• **Task description**:
Below this sentence is a listing; return exactly its lines from the one with "destruct (substr_from (filename" to the one with "Lemma lowercase_extension_not_e01 (p", both kept, and nothing more.

[Opening Records provided section]

(** C7 at a failing input.  A container image of 100 bytes, pages of
    10, cursor at offset 0, and a decoder that returns 0 for the read of
    10 bytes: [process_ewf::sbuf_alloc] tests the requested [count], not
    [count_read], so it returns the page and leaves [eof] false.  With
    the cursor advanced to the end of the sample split image, where
    [pread] returns 0, [process_raw::sbuf_alloc] sets [eof] and raises
    [EndOfImage]. *)
Theorem sbuf_alloc_ewf_zero_read_returns_page :
  let ip := Ewf (Examples.ewf_image Examples.silent_decoder) in
  let it := begin ip in
  process_ewf_.pread (Examples.ewf_image Examples.silent_decoder) 10 0 = Ok (0, []) /\
  (exists page,
      sbuf_alloc Examples.five_parts ip it = (it, Ok (Some page)) /\
      sbuf_bufsize page = 10 /\ sbuf_buf page = []) /\
  eof (fst (sbuf_alloc Examples.five_parts ip it)) = false /\
  (let raw := Raw Examples.raw_image in
   let at_end := advance raw 4 (begin raw) in
   raw_offset at_end = 200 /\ eof at_end = false /\
   pread Examples.two_segments 0 200 = Ok (0, []) /\
   sbuf_alloc Examples.five_parts raw at_end =
     (set_eof at_end true, Throw EndOfImage)).
Proof.
  cbv zeta. split; [reflexivity|]. split; [|split; [reflexivity|]].
  - eexists. split; [vm_compute; reflexivity|]. split; reflexivity.
  - repeat split; vm_compute; reflexivity.
Qed.

(** ** Strings and paths *)

Local Open Scope string_scope.

Lemma string_app_assoc (a b c : string) : (a ++ b) ++ c = a ++ (b ++ c).
Proof. induction a as [|x a IH]; simpl; [reflexivity | rewrite IH; reflexivity]. Qed.

Lemma string_app_length (a b : string) :
  String.length (a ++ b) = (String.length a + String.length b)%nat.
Proof. induction a as [|x a IH]; simpl; [reflexivity | rewrite IH; reflexivity]. Qed.

Lemma substring_all (s : string) : substring 0 (String.length s) s = s.
Proof. induction s as [|c s IH]; simpl; [reflexivity | rewrite IH; reflexivity]. Qed.

Lemma substr_from_cons c s k : substr_from (String c s) (S k) = substr_from s k.
Proof. reflexivity. Qed.

(** A string is what comes before a position followed by what comes
    from it. *)
Lemma substring_split (s : string) (k : nat) :
  s = substring 0 k s ++ substr_from s k.
Proof.
  revert s. induction k as [|k IH]; intros s.
  - unfold substr_from. rewrite Nat.sub_0_r, substring_all.
    destruct s; reflexivity.
  - destruct s as [|c s]; [reflexivity|].
    rewrite substr_from_cons. simpl. rewrite <- IH. reflexivity.
Qed.

Lemma substr_from_app (pre suf : string) :
  substr_from (pre ++ suf) (String.length pre) = suf.
Proof.
  induction pre as [|c pre IH]; simpl.
  - unfold substr_from. rewrite Nat.sub_0_r. apply substring_all.
  - rewrite substr_from_cons. exact IH.
Qed.

Lemma fn_ends_with_iff (path suffix : string) :
  fn_ends_with path suffix = true <-> exists pre, path = pre ++ suffix.
Proof.
  unfold fn_ends_with. split.
  - destruct (Nat.ltb_spec (String.length path) (String.length suffix));
      [discriminate|].
    intros E. apply String.eqb_eq in E.
    exists (substring 0 (String.length path - String.length suffix) path).
    rewrite <- E at 2. apply substring_split.
  - intros [pre ->]. rewrite string_app_length.
    destruct (Nat.ltb_spec (String.length pre + String.length suffix)
                           (String.length suffix)); [lia|].
    replace (String.length pre + String.length suffix - String.length suffix)%nat
      with (String.length pre) by lia.
    rewrite substr_from_app. apply String.eqb_refl.
Qed.

(** Two ways of cutting a string before suffixes of one length cut it at
    the same place. *)
Lemma same_length_suffix (pre pre' a b : string) :
  String.length a = String.length b -> pre ++ a = pre' ++ b -> a = b.
Proof.
  revert pre'. induction pre as [|c pre IH]; intros pre' Hlen E.
  - destruct pre' as [|c' pre']; [exact E|].
    apply (f_equal String.length) in E. simpl in E.
    rewrite string_app_length in E. lia.
  - destruct pre' as [|c' pre'].
    + apply (f_equal String.length) in E. simpl in E.
      rewrite string_app_length in E. lia.
    + simpl in E. inversion E. eapply IH; eassumption.
Qed.

Lemma fn_ends_with_distinct (path a b : string) :
  String.length a = String.length b -> a <> b ->
  fn_ends_with path a = true -> fn_ends_with path b = false.
Proof.
  intros Hlen Hne Ha. destruct (fn_ends_with path b) eqn:Hb; [|reflexivity].
  apply fn_ends_with_iff in Ha. apply fn_ends_with_iff in Hb.
  destruct Ha as [pre Ea]. destruct Hb as [pre' Eb].
  exfalso. apply Hne. apply (same_length_suffix pre pre' a b Hlen).
  rewrite <- Ea. exact Eb.
Qed.

Lemma fn_ends_with_app (pre s suffix : string) :
  fn_ends_with s suffix = true -> fn_ends_with (pre ++ s) suffix = true.
Proof.
  intros H. apply fn_ends_with_iff in H. destruct H as [p ->].
  apply fn_ends_with_iff. exists (pre ++ p). symmetry. apply string_app_assoc.
Qed.

Lemma filename_suffix (p : string) : exists pre, p = pre ++ filename p.
Proof.
  unfold filename. destruct (rfind p "/") as [i|].
  - exists (substring 0 (S i) p). apply substring_split.
  - exists "". reflexivity.
Qed.

(** Where [rfind] finds the pattern, the pattern is. *)
Lemma rfind_prefix (s pat : string) (i : nat) :
  rfind s pat = Some i -> prefix pat (substr_from s i) = true.
Proof.
  revert i. induction s as [|c s IH]; intros i H.
  - cbn [rfind] in H. destruct (prefix pat "") eqn:Hp; [|discriminate].
    inversion H; subst. exact Hp.
  - cbn [rfind] in H. destruct (rfind s pat) as [p|].
    + inversion H; subst. rewrite substr_from_cons. apply IH. reflexivity.
    + destruct (prefix pat (String c s)) eqn:Hp; [|discriminate].
      inversion H; subst. unfold substr_from.
      rewrite Nat.sub_0_r, substring_all. exact Hp.
Qed.

(** An extension is empty or begins with its period. *)
Lemma extension_shape (p : string) :
  extension p = "" \/ exists rest, extension p = String "." rest.
Proof.
  unfold extension.
  destruct (String.eqb (filename p) "." || String.eqb (filename p) "..");
    [left; reflexivity|].
  destruct (rfind (filename p) ".") as [[|i]|] eqn:Hr;
    [left; reflexivity | | left; reflexivity].
  right. apply rfind_prefix in Hr.
  destruct (substr_from (filename p) (S i)) as [|c rest]; [discriminate|].
  cbn [prefix] in Hr. destruct (ascii_dec "." c) as [<-|]; [|discriminate].
  exists rest. reflexivity.
Qed.

(** The lower-cased extension is never the string [e01]: it keeps its
    leading period. *)
Lemma lowercase_extension_not_e01 (p : string) :
  transform_tolower (extension p) <> "e01".
Proof.
  destruct (extension_shape p) as [-> | [rest ->]]; simpl; discriminate.
Qed.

[Closing Records provided section]

• **Exercise solution**:
  destruct (substr_from (filename p) (S i)) as [|c rest]; [discriminate|].
  cbn [prefix] in Hr. destruct (ascii_dec "." c) as [<-|]; [|discriminate].
  exists rest. reflexivity.
Qed.

(** The lower-cased extension is never the string [e01]: it keeps its
    leading period. *)
Lemma lowercase_extension_not_e01 (p : string) :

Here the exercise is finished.